Tuesday, October 23, 2007
 
The Incredible Shrinking Obscenity Trial


Recall that trial for distributing dirty DVDS that got underway in Phoenix last week? It started with three defendants, but one had to be jettisoned in the interest of pursuing the case against the other two. A second defendant (link not work safe) had charges dismissed today -- the judge ruled that there was essentially no evidence that his job would have provided him with knowledge of the content of the challenged videos. Hard to know how a jury will react to having defendants and their lawyers regularly disappearing.

Incidentally, an unwillingness to pursue this obscenity case may have played a role in costing one of those famously fired US attorneys his job.

Update: [Note: Links that follow are not work safe] Oops, almost missed the really important story for the porn industry: a federal appeals court in the 6th district has declared the record-keeping requirements for adult businesses, the so-called 2257 requirements, to be overbroad and thus unconstitutional. (These are the regulations that cost 'Girls Gone Wild' a couple million dollars.) The regulations are intended to ensure that adult entertainers are at least 18-years old, but porn producers have been quite vocal in their complaints that the requirements are too demanding. It seems that the 6th district agrees.

Labels:


 
The BBC Embraces Some Controversial Topics


A friend of Vice Squad sends us a pointer to this BBC article on disabled people, some of whom have very limited options for 'normal' romantic relationships, paying to have sex with prostitutes. The article focuses on one 25-year-old disabled British man who went to a legal Spanish brothel for sex. Later, he returned with two other disabled men, and BBC cameras (funded by the taxes paid by television owners in Britain) came along. The disabled apparently tend to favor the legalisation of prostitution, if one survey referred to in the article can be believed:
A survey for the Disability Now website in 2005 suggested that 75% of disabled people believed in the legalisation of prostitution, with 62.5% of men and 19.2% of women saying they would use trained sex workers. It's a situation that exists in the Netherlands where a voluntary group provides just such a service for disabled people. Most clients pay for it themselves but some local authorities subsidise the service.
Recall that prostitution per se is already legal in Britain, though associated activities such as solicitation are illegal; the Netherlands has even more liberal laws regarding prostitution.

The article gives time to people who do not support legal prostitution for the disabled or for anyone else, and it has attracted many interesting comments, also on both sides of the issue.

Speaking of interesting uses for the tv tax revenues, the BBC is showing "Fanny Hill," a two-hour adaptation of the famous 18th-century erotic (or indecent, if you prefer) novel, Memoirs of a Woman of Pleasure, by John Cleland. The book was banned in both Britain and the colonies (er, the US) for more than 200 years after it first appeared.
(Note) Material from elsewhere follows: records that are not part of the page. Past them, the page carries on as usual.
(** ** Inodes of the image *)
Lemma splice_app l off a b : 0 <= off -> off + Z.of_nat (length a + length b) <= Z.of_nat (length l) ->
  splice l off (a ++ b) = splice (splice l off a) (off + Z.of_nat (length a)) b.
Proof.
  intros H1 H2. apply list_eq. intros j. rewrite !splice_lookup by (rewrite ?length_app, ?splice_length; lia). rewrite length_app.
  repeat case_decide; try lia; try done.
  - rewrite lookup_app_r by lia. f_equal. lia.
  - rewrite lookup_app_l by lia. done.
Qed.

Lemma splice_st n l off v rest : 0 <= off -> 0 <= n -> off + n + Z.of_nat (length rest) <= Z.of_nat (length l) ->
  splice l off (enc (Z.to_nat n) v ++ rest) = splice (st n l off v) (off + n) rest.
Proof. intros H1 H2 H3. rewrite splice_app by (rewrite ?enc_length; lia). rewrite enc_length, Z2Nat.id by done. done. Qed.

Lemma splice_addrs addrs : forall l off, 0 <= off -> off + 4 * Z.of_nat (length addrs) <= Z.of_nat (length l) ->
  splice l off (concat (map (enc 4) addrs)) = put_addrs l off addrs.
Proof.
  assert (forall l off, 0 <= off -> splice l off [] = l) as Hnil.
  { intros l off H. unfold splice. simpl. rewrite Nat.add_0_r. apply take_drop. }
  induction addrs as [|a addrs IH]; intros l off H1 H2; cbn [map concat put_addrs length] in *; [by apply Hnil|].
  assert (length (concat (map (enc 4) addrs)) = (4 * length addrs)%nat) as Lc.
  { clear. induction addrs as [|b l IH]; [done|]. cbn [map concat]. rewrite length_app, enc_length, IH. simpl. lia. }
  rewrite splice_app by (rewrite ?enc_length, ?Lc; lia). rewrite enc_length. apply IH; [lia|]. unfold st32. rewrite st_length; lia.
Qed.

(** The in-memory inode with the same fields. *)
Definition as_inode (d : dnode) : inode := mkInode 0 0 0 (mkSleeplock 0 0) 0 (dn_type d) (dn_major d) (dn_minor d) (dn_nlink d) (dn_size d) (dn_addrs d).

Lemma splice_dnode buf inum d : Z.of_nat (length buf) = BSIZE -> length (dn_addrs d) = Z.to_nat (NDIRECT + 1) ->
  splice buf (dip_off inum) (dnode_bytes d) = put_dinode buf inum (as_inode d).
Proof.
  intros Hb Ha. pose proof (dip_off_range inum) as [R1 R2]. change (Z.to_nat (NDIRECT + 1)) with 13%nat in Ha.
  assert (length (concat (map (enc 4) (dn_addrs d))) = 52%nat) as Lc.
  { assert (forall l, length (concat (map (enc 4) l)) = (4 * length l)%nat) as H.
    { induction l as [|b l IH]; [done|]. cbn [map concat]. rewrite length_app, enc_length, IH. simpl. lia. }
    by rewrite H, Ha. }
  unfold dnode_bytes, put_dinode. cbn [i_type i_major i_minor i_nlink i_size i_addrs as_inode].
  rewrite <- splice_addrs by (unfold st16, st32; rewrite ?Ha; field_side).
  change (enc 2) with (enc (Z.to_nat 2)). change (enc 4) with (enc (Z.to_nat 4)) at 1. unfold st16, st32.
  do 5 (rewrite splice_st by (try rewrite !length_app; rewrite ?enc_length; try change (enc (Z.to_nat 4)) with (enc 4); rewrite ?Lc; try lia; field_side)).
  by rewrite <- !Z.add_assoc.
Qed.

Definition inode_at (m : mkfs) (inum : Z) : dnode := dnode_of (blk m (IBLOCK inum sb_mkfs)) inum.

Lemma mk_iblock_range inum : 0 <= inum < 224 -> IBLOCK inum sb_mkfs = inum / IPB + 33 /\ 33 <= IBLOCK inum sb_mkfs < 47.
Proof.
  intros H. unfold IBLOCK. change (sb_inodestart sb_mkfs) with 33. change IPB with 16. rewrite uint32_small by dlia. split; [done|dlia].
Qed.

(** The inodes there are blocks for. *)
Lemma mk_iblock_low inum : 0 <= inum < 208 -> 33 <= IBLOCK inum sb_mkfs < 46.
Proof. intros H. destruct (mk_iblock_range inum) as [-> Hr]; [lia|]. change IPB with 16. dlia. Qed.

Record dnode_fits (d : dnode) : Prop := {
  df_fields : Forall (fun v => - 2 ^ 15 <= v < 2 ^ 15) [dn_type d; dn_major d; dn_minor d; dn_nlink d];
  df_size : 0 <= dn_size d < 2 ^ 32;
  df_len : length (dn_addrs d) = Z.to_nat (NDIRECT + 1);
  df_addrs : Forall (fun a => 0 <= a < 2 ^ 32) (dn_addrs d) }.

Lemma as_inode_fits d : dnode_fits d -> inode_fits (as_inode d).
Proof. intros [H1 H2 H3 H4]. rewrite !Forall_cons in H1. destruct H1 as (? & ? & ? & ? & _). by constructor. Qed.

Definition as_dnode (t : Z * Z * Z * Z * Z * list Z) : dnode := let '(a, b, c, d, e, l) := t in mkDnode a b c d e l.

(** A dnode is read from the fields [dinode] gives. *)
Lemma dnode_of_eq buf buf' inum : dinode buf inum = dinode buf' inum -> dnode_of buf inum = dnode_of buf' inum.
Proof. intros E. change (dnode_of ?buf inum) with (as_dnode (dinode buf inum)). by rewrite E. Qed.

Section Inodes.
Context (m : mkfs) (Hlen : Z.of_nat (length (m_img m)) = FSSIZE) (Hsb : m_sb m = sb_mkfs).
Context (Hsz : forall bn, 0 <= bn < FSSIZE -> length (blk m bn) = Z.to_nat BSIZE).
Context (inum : Z) (Hin : 0 <= inum < 224).
Let bn := IBLOCK inum sb_mkfs.

Lemma rinode_run : rinode inum m = Ret (inode_at m inum) m.
Proof.
  destruct (mk_iblock_range inum Hin) as [_ Hr]. unfold rinode. erewrite bind_ret_eq by reflexivity. rewrite Hsb.
  erewrite bind_ret_eq by (apply rsect_run; unfold FSSIZE in *; lia). reflexivity.
Qed.

Definition put_inode (d : dnode) : mkfs := wrote bn (put_dinode (blk m bn) inum (as_inode d)) m.

Context (d : dnode) (Hd : dnode_fits d).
But Cleland's novel has been available legally in Britain since 1970, and is now adapted for publicly-financed tv!

Labels: , ,


Monday, October 22, 2007
 
More on Lotteries for the Times


The New York Times on Sunday added its third installment to its series on the state lotteries. This time we learned a lot about the two companies that dominate the provision of instant tickets, online games, and other lottery paraphernalia in the US. The companies operate globally and lobby to promote lotteries, but to be honest, this 5-webpage third installment began to run up against my blogging-disabled attention span; your mileage may vary. At any rate, the series and the webpage extras are, collectively, a great place to learn about US state lotteries.

Labels: ,


 
A Shift for Vegas: Legal Prostitution is Being Advertised


Back in July, a federal judge struck down a Nevada state law that prevented the legal brothels (located in rural counties) from advertising in Nevada's two most populous counties, which contain Las Vegas and Reno and in which brothel prostitution is not permitted as a matter of state law. I think that the lawsuit was short-sighted on the part of brothel owners, and that voluminous or particularly provocative ads will increase pressure to end the state acceptance of legal prostitution in rural counties. But so far, it seems, the ads are discreet -- they are targeted away from the good people residing in Las Vegas, and aimed instead at tourists and those dodgy alternative types. The risque' ads come from the Vegas strip clubs, apparently.

Labels: , , ,


Sunday, October 21, 2007
 
Ignition Interlocks


Today's New York Times includes an article on automobile ignition interlocks, those devices that are designed to prevent a car from starting if the driver is alcohol impaired. The theme of the article is that technology has not developed to the point where it would make sense to require interlocks for all cars, as opposed to only the rides of drivers who have been convicted of drunk driving.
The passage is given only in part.